Lemma sample_described : described sample_model sample_desc /\ mirrors sample_desc.
Proof.
  split; [split; [|done..]|split].
  - exists []. split; [|cbn [dv sample_desc]|done]; [split; [done|left; by split]|].
    intros k. unfold with_servers, upd.
    change (@view _ sample_keychain sample_keychain_laws sample_cipher (store sample_settings) k =
      if String.eqb k "Servers/serversList"
      then Some (VByteArray (toJson (JArray sample_servers))) else None).
    unfold view. cbn [m_settings store sample_settings qm_find].
    destruct (String.eqb_spec k "Servers/serversList") as [->|Hne].
    + rewrite key_cmp_refl. cbn [fmap option_fmap option_map decode].
      by rewrite (bracket_plain _ (document_array sample_servers)).
    + pose proof (key_cmp_neq _ _ Hne). by destruct (key_cmp k "Servers/serversList").
  - cbn [dl dv sample_desc]. by rewrite servers_with_servers.
  - cbn [dd dv sample_desc]. by rewrite default_with_servers.
  - by repeat constructor.
Qed.

Lemma servers_mirrored_witness :
  model_editServer [] 1 sample_model = Abort \/
  exists a s' D', model_editServer [] 1 sample_model = Ret (a, s') /\ described s' D' /\ mirrors D'.
Proof.
  exact (servers_mirrored (model_editServer [] 1) sample_desc sample_model (call_edit [] 1)
    (proj2 sample_described) (proj1 sample_described)).
Defined.

Lemma removal_keeps_default_witness :
  exists s', model_removeServer sample_model = Ret (tt, s') /\
    array_at (m_servers s') (m_defaultServerIndex s') = JObject [("a", JNull)].
Proof.
  destruct (removal_keeps_default sample_desc sample_model (proj2 sample_described)
    (proj1 sample_described)) as (s' & R & _ & _ & K & _); [done|].
  exists s'. split; [exact R|]. clear R. apply K; [split; [apply Z.le_refl|reflexivity]|discriminate].
Defined.
(* ===== verification/VpnConnectionProperties.v ===== *)
(** * Properties of the connection

    The settings reach the daemon: the configuration [VpnConnection] completes,
    the WireGuard protocol resolves and the controller turns into a request is
    parsed by the daemon into the tunnel the settings describe. *)
From Stdlib Require Import ZArith QArith Lia Ascii String.
From stdpp Require Import base list strings.
From S2P Require Import Prelude QtString QtContainers Variant Protocols Containers SecureSettings.
From S2P Require Import HostAddress IpAddress NetworkUtilities Settings SecureSettingsProperties SettingsProperties.
From S2P Require Import InterfaceConfig DaemonConfig LocalSocketController VpnProtocol VpnConnection.
Local Open Scope string_scope.
Local Open Scope Z_scope.

(** ** What the settings say *)
Section View.
Context `{AddressParser} (text : QVariant -> string).
Implicit Types m : SettingsView.

Definition kill_switch m : bool := var_toBool (default (VBool true) (m "Conf/killSwitchEnabled")).
Definition sites_enabled m : bool :=
  var_toBool (default (VBool false) (m "Conf/sitesSplitTunnelingEnabled")).
Definition apps_enabled m : bool :=
  var_toBool (default (VBool false) (m "Conf/appsSplitTunnelingEnabled")).
Definition stored_mode m : RouteMode := route_mode_of (var_toInt (default (VInt 0) (m "Conf/routeMode"))).
Definition stored_apps_mode m : AppsRouteMode :=
  apps_mode_of (var_toInt (default (VInt 0) (m "Conf/appsRouteMode"))).

(** The mode in force. *)
Definition tunnel_mode m : RouteMode := if sites_enabled m then stored_mode m else VpnAllSites.
Definition tunnel_apps_mode m : AppsRouteMode :=
  if apps_enabled m then stored_apps_mode m else VpnAllApps.

(** The addresses and networks listed for a mode. *)
Definition listed_ips m (mode : RouteMode) : list string :=
  match routeModeString mode with
  | Ret name => removeDuplicates (concat (map site_ip (toMap (default VInvalid (m ("Conf/" +:+ name))))))
  | _ => []
  end.
Definition listed_apps m : list string :=
  if apps_enabled m then
    match appsRouteModeString (stored_apps_mode m) with
    | Ret name => map (λ v, app_id (app_of v))
                    (toJsonArray text (default VInvalid (m ("Conf/" +:+ name))))
    | _ => []
    end
  else [].

Record modes_ok m : Prop := {
  mode_ok : routeModeString (tunnel_mode m) <> Abort;
  apps_mode_ok : appsRouteModeString (tunnel_apps_mode m) <> Abort
}.
End View.

Section Exec.
Context {S : Type} `{KeyValueLaws S} `{JsonDocument} `{AddressParser}.
Context (text : QVariant -> string).
Implicit Types m : SettingsView.

Lemma exec_get_bool k d m :
  exec (S := S) (get_bool k d) m (var_toBool (default (VBool d) (m k))) m [].
Proof. unfold get_bool. eapply exec_step; [apply exec_get|apply exec_ret]. Qed.
Record RouterLinux (W : Type) := mkRouter {
  m_addedRoutes : list Route;
  table : W;
  commands : list Command
}.
Arguments mkRouter {W} _ _ _.
Arguments m_addedRoutes {W} _.
Arguments table {W} _.
Arguments commands {W} _.

Section Operations.
Context {W : Type} `{RouteTable W} `{AddressParser} `{InetAddr}.
(** What becomes of a command, and which files exist. *)
Context (outcome : Command -> CommandResult) (exists_file : string -> bool).
Abbreviation RouterM A := (Run (RouterLinux W) A).

Definition on_table (m : StateM W bool) : RouterM bool := λ r,
  let '(ok, w) := m (table r) in Ret (ok, mkRouter (m_addedRoutes r) w (commands r)).
Definition set_added (l : list Route) : RouterM unit := λ r,
  Ret (tt, mkRouter l (table r) (commands r)).

Definition entry (ip gw mask : string) : rtentry :=
  mkRtentry (inet_addr ip) (inet_addr gw) (inet_addr mask).

Definition routeAdd (ipWithSubnet gw : string) : RouterM bool :=
  let ip := ipAddressFromIpWithSubnet ipWithSubnet in
  match netMaskFromIpWithSubnet ipWithSubnet with
  | Ret mask =>
      if negb (checkIPv4Format ip) || negb (checkIPv4Format gw) then rret false
      else
        let! ok := on_table (SIOCADDRT (entry ip gw mask)) in
        if (ok : bool) then
          let! added := rlift (gets m_addedRoutes) in
          do! set_added (app added [mkRoute ipWithSubnet gw]) in
          rret true
        else rret false
  | Abort => rabort
  | OutOfFuel => rabort
  end.

Definition routeDelete (ipWithSubnet gw : string) : RouterM bool :=
  let ip := ipAddressFromIpWithSubnet ipWithSubnet in
  match netMaskFromIpWithSubnet ipWithSubnet with
  | Ret mask =>
      if negb (checkIPv4Format ip) || negb (checkIPv4Format gw) then rret false
      else if String.eqb ipWithSubnet "0.0.0.0/0" then rret true
      else on_table (SIOCDELRT (entry ip gw mask))
  | Abort => rabort
  | OutOfFuel => rabort
  end.

(** How many of the calls succeed. *)
Fixpoint count_true {A} (l : list A) (f : A -> RouterM bool) : RouterM Z :=
  match l with
  | [] => rret 0
  | x :: l' =>
      let! ok := f x in
      let! n := count_true l' f in
      rret (if (ok : bool) then n + 1 else n)
  end.

Definition routeAddList (gw : string) (ips : list string) : RouterM Z :=
  count_true ips (λ ip, routeAdd ip gw).

(** The count becomes a [bool]. *)
Definition routeDeleteList (gw : string) (ips : list string) : RouterM bool :=
  let! cnt := count_true ips (λ ip, routeDelete ip gw) in rret (negb (cnt =? 0)).

Definition clearSavedRoutes : RouterM bool :=
  let! added := rlift (gets m_addedRoutes) in
  let! cnt := count_true added (λ r, routeDelete (dst r) (gw r)) in
  do! set_added [] in
  rret (cnt =? Z.of_nat (length added)).

(** ** Commands *)
Definition execute (c : Command) : RouterM CommandResult := λ r,
  Ret (outcome c, mkRouter (m_addedRoutes r) (table r) (app (commands r) [c])).
(* ===== verification/IpRange.v ===== *)
(** * Ranges of addresses on Android

    Model of [IpAddress], [IpRange] and [IpRangeSet]
    (client/android/utils/src/main/kotlin/net/): addresses as arrays of octets,
    ranges between two of them, sets of ranges, and the networks a range is made
    of. An exception is [Abort]. *)
From Stdlib Require Import ZArith Lia Bool.
From stdpp Require Import base list.
From S2P Require Import Prelude.
Local Open Scope Z_scope.

(** ** IpAddress *)

(** A [UByteArray]. *)
Abbreviation Octets := (list Z).

Definition size (a : Octets) : Z := Z.of_nat (length a).
Definition maxMask (a : Octets) : Z := size a * 8.

Definition isMinIp (a : Octets) : bool := forallb (Z.eqb 0) a.
Definition isMaxIp (a : Octets) : bool := forallb (Z.eqb 255) a.

(** The loops run from the last octet: these take it first. *)
Fixpoint inc_octets (l : Octets) : Octets :=
  match l with
  | [] => []
  | x :: l' => let y := u8 (x + 1) in if negb (y =? 0) then y :: l' else y :: inc_octets l'
  end.
Fixpoint dec_octets (l : Octets) : Octets :=
  match l with
  | [] => []
  | x :: l' => let y := u8 (x - 1) in if negb (y =? 255) then y :: l' else y :: dec_octets l'
  end.

Definition inc (a : Octets) : Outcome Octets :=
  if isMaxIp a then Abort else Ret (rev (inc_octets (rev a))).
Definition dec (a : Octets) : Outcome Octets :=
  if isMinIp a then Abort else Ret (rev (dec_octets (rev a))).

(** [(a - b).toInt()] of two octets: a difference of 32-bit words, then signed. *)
Definition octet_diff (x y : Z) : Z :=
  let d := u32 (x - y) in if d <? 2 ^ 31 then d else d - 2 ^ 32.

Fixpoint first_diff (a b : Octets) : Z :=
  match a, b with
  | x :: a', y :: b' => let d := octet_diff x y in if d =? 0 then first_diff a' b' else d
  | _, _ => 0
  end.

Definition compareTo (a b : Octets) : Z :=
  if size a =? size b then first_diff a b else size a - size b.

Definition ip_lt (a b : Octets) : bool := compareTo a b <? 0.
Definition ip_le (a b : Octets) : bool := compareTo a b <=? 0.
Definition ip_equals (a b : Octets) : bool := compareTo a b =? 0.

(** ** IpRange *)
Record IpRange := mkIpRange { rstart : Octets; rend : Octets }.

Definition IpRange_new (start end_ : Octets) : Outcome IpRange :=
  if negb (size start =? size end_) then Abort
  else if ip_lt end_ start then Abort
  else Ret (mkIpRange start end_).

(** [fill] from a position on. *)
Definition fill_from (a : Octets) (v : Z) (from : nat) : Octets :=
  app (take from a) (replicate (length a - from) v).

(** The range of a network. The index has to be one of the array. *)
Definition range_from (address : Octets) (mask : Z) : Outcome IpRange :=
  let lastByte := Z.quot mask 8 in
  if lastByte <? 0 then Abort
  else if lastByte <? size address then
    let i := Z.to_nat lastByte in
    let byteMask := u8 (Z.shiftl 255 (8 - Z.rem mask 8)) in
    let x := default 0 (address !! i) in
    let start := fill_from (<[i := Z.land x byteMask]> address) 0 (S i) in
    let end_ := fill_from (<[i := Z.lor x (Z.lxor byteMask 255)]> address) 255 (S i) in
    IpRange_new start end_
  else IpRange_new address address.

Definition range_contains (r other : IpRange) : bool :=
  ip_le (rstart r) (rstart other) && ip_le (rend other) (rend r).

Definition isIntersect (r other : IpRange) : bool :=
  ip_le (rstart r) (rend other) && ip_le (rstart other) (rend r).

Definition minOf (a b : Octets) : Octets := if ip_le a b then a else b.
Definition maxOf (a b : Octets) : Octets := if ip_le b a then a else b.

(** Whether [op] of the address is [other]; [op] may throw. *)
Definition next_is (op : Octets -> Outcome Octets) (a other : Octets) : Outcome bool :=
  n ← op a; Ret (ip_equals n other).

Definition plus (r other : IpRange) : Outcome (option IpRange) :=
  before ← (if ip_lt (rend other) (rstart r) && negb (isMinIp (rstart r))
            then next_is dec (rstart r) (rend other) else Ret false);
  if (before : bool) then n ← IpRange_new (rstart other) (rend r); Ret (Some n)
  else
    behind ← (if ip_lt (rend r) (rstart other) && negb (isMaxIp (rend r))
              then next_is inc (rend r) (rstart other) else Ret false);
    if (behind : bool) then n ← IpRange_new (rstart r) (rend other); Ret (Some n)
    else if negb (isIntersect r other) then Ret None
    else
      n ← IpRange_new (minOf (rstart r) (rstart other)) (maxOf (rend r) (rend other));
      Ret (Some n).

Definition minus (r other : IpRange) : Outcome (option (list IpRange)) :=
  if range_contains other r then Ret (Some [])
  else if negb (isIntersect r other) then Ret None
  else
    left ← (if ip_lt (rstart r) (rstart other)
            then e ← dec (rstart other); n ← IpRange_new (rstart r) e; Ret [n] else Ret []);
    right ← (if ip_lt (rend other) (rend r)
             then b ← inc (rend other); n ← IpRange_new b (rend r); Ret [n] else Ret []);
    Ret (Some (app left right)).

(** *** The networks of a range *)
Fixpoint countTrailingZeroBits (width : nat) (x : Z) : Z :=
  match width with
  | O => 0
  | S w => if Z.odd x then 0 else 1 + countTrailingZeroBits w (x / 2)
  end.

Fixpoint possible_mask (l : Octets) (mask : Z) : Z :=
  match l with
  | [] => mask
  | x :: l' =>
      let lastZeroBits := countTrailingZeroBits 8 x in
      if negb (lastZeroBits =? 8) then mask - lastZeroBits
      else possible_mask l' (mask - lastZeroBits)
  end.
Definition getPossibleMaxMask (ip : Octets) : Z := possible_mask (rev ip) (maxMask ip).

Fixpoint last_octets (l : Octets) (remainingBits : Z) : Octets :=
  match l with
  | [] => []
  | x :: l' =>
      if 0 <? remainingBits then
        (if 8 <? remainingBits then Z.lor x 255
         else Z.lor x (Z.lxor (u8 (Z.shiftl 255 remainingBits)) 255))
        :: last_octets l' (remainingBits - 8)
      else x :: l'
  end.
Definition getLastIpForMask (ip : Octets) (mask : Z) : Octets :=
  rev (last_octets (rev ip) (maxMask ip - mask)).

(** The inner loop: the mask grows until the network ends within the range. *)
Fixpoint fit_mask (fuel : nat) (currentIp end_ : Octets) (mask : Z) : Outcome (Z * Octets) :=
  let lastIp := getLastIpForMask currentIp mask in
  if ip_lt end_ lastIp then
    match fuel with O => OutOfFuel | S f => fit_mask f currentIp end_ (mask + 1) end
  else Ret (mask, lastIp).

Fixpoint subnets_loop (fuel : nat) (currentIp end_ : Octets) : Outcome (list (Octets * Z)) :=
  if ip_le currentIp end_ then
    match fuel with
    | O => OutOfFuel
    | S f =>
        '(mask, lastIp) ← fit_mask (length currentIp * 8) currentIp end_ (getPossibleMaxMask currentIp);
        if isMaxIp lastIp then Ret [(currentIp, mask)]
        else
          next ← inc lastIp;
          rest ← subnets_loop f next end_;
          Ret ((currentIp, mask) :: rest)
    end
  else Ret [].

(** The networks by their first address and their mask. *)
Definition range_subnets (r : IpRange) : Outcome (list (Octets * Z)) :=
  subnets_loop (16 * length (rstart r) + 2) (rstart r) (rend r).

Definition range_compareTo (r other : IpRange) : Z :=
  let d := compareTo (rstart r) (rstart other) in
  if d =? 0 then compareTo (rend r) (rend other) else d.

(** ** IpRangeSet

    A [TreeSet]: the ranges in their order, no two equal. *)
Fixpoint tree_add (r : IpRange) (s : list IpRange) : list IpRange :=
  match s with
  | [] => [r]
  | x :: s' =>
      let d := range_compareTo r x in
      if d <? 0 then r :: s else if d =? 0 then s else x :: tree_add r s'
  end.

(** [kept] are the ranges the iterator has passed and not removed. *)
Fixpoint add_loop (kept rest : list IpRange) (rangeToAdd : IpRange) : Outcome (list IpRange) :=
  match rest with
  | [] => Ret (tree_add rangeToAdd kept)
  | curRange :: rest' =>
      apart ← (if ip_lt (rend rangeToAdd) (rstart curRange) && negb (isMaxIp (rend rangeToAdd))
               then adj ← next_is inc (rend rangeToAdd) (rstart curRange); Ret (negb adj)
               else Ret false);
      if (apart : bool) then Ret (tree_add rangeToAdd (app kept rest))
      else
        res ← plus curRange rangeToAdd;
        match res with
        | None => add_loop (app kept [curRange]) rest' rangeToAdd
        | Some resultRange =>
            if range_compareTo resultRange curRange =? 0 then Ret (app kept rest)
            else add_loop kept rest' resultRange
        end
  end.
Definition set_add (s : list IpRange) (ipRange : IpRange) : Outcome (list IpRange) :=
  add_loop [] s ipRange.

Fixpoint remove_loop (kept rest splitRanges : list IpRange) (ipRange : IpRange) :
    Outcome (list IpRange) :=
  match rest with
  | [] => Ret (foldl (λ s r, tree_add r s) kept splitRanges)
  | curRange :: rest' =>
      if ip_lt (rend ipRange) (rstart curRange)
      then Ret (foldl (λ s r, tree_add r s) (app kept rest) splitRanges)
      else
        res ← minus curRange ipRange;
        match res with
        | None => remove_loop (app kept [curRange]) rest' splitRanges ipRange
        | Some resultRanges => remove_loop kept rest' (app splitRanges resultRanges) ipRange
        end
  end.
Definition set_remove (s : list IpRange) (ipRange : IpRange) : Outcome (list IpRange) :=
  remove_loop [] s [] ipRange.

Fixpoint set_subnets (s : list IpRange) : Outcome (list (Octets * Z)) :=
  match s with
  | [] => Ret []
  | r :: s' => a ← range_subnets r; b ← set_subnets s'; Ret (app a b)
  end.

........

- **PROBLEM TO SOLVE**:
Please repeat word for word the lines above that run from the beginning through the line containing "- cbn [dd dv", keeping both the first and that last line.

- **WORKED SOLUTION**:
Lemma sample_described : described sample_model sample_desc /\ mirrors sample_desc.
Proof.
  split; [split; [|done..]|split].
  - exists []. split; [|cbn [dv sample_desc]|done]; [split; [done|left; by split]|].
    intros k. unfold with_servers, upd.
    change (@view _ sample_keychain sample_keychain_laws sample_cipher (store sample_settings) k =
      if String.eqb k "Servers/serversList"
      then Some (VByteArray (toJson (JArray sample_servers))) else None).
    unfold view. cbn [m_settings store sample_settings qm_find].
    destruct (String.eqb_spec k "Servers/serversList") as [->|Hne].
    + rewrite key_cmp_refl. cbn [fmap option_fmap option_map decode].
      by rewrite (bracket_plain _ (document_array sample_servers)).
    + pose proof (key_cmp_neq _ _ Hne). by destruct (key_cmp k "Servers/serversList").
  - cbn [dl dv sample_desc]. by rewrite servers_with_servers.
  - cbn [dd dv sample_desc]. by rewrite default_with_servers.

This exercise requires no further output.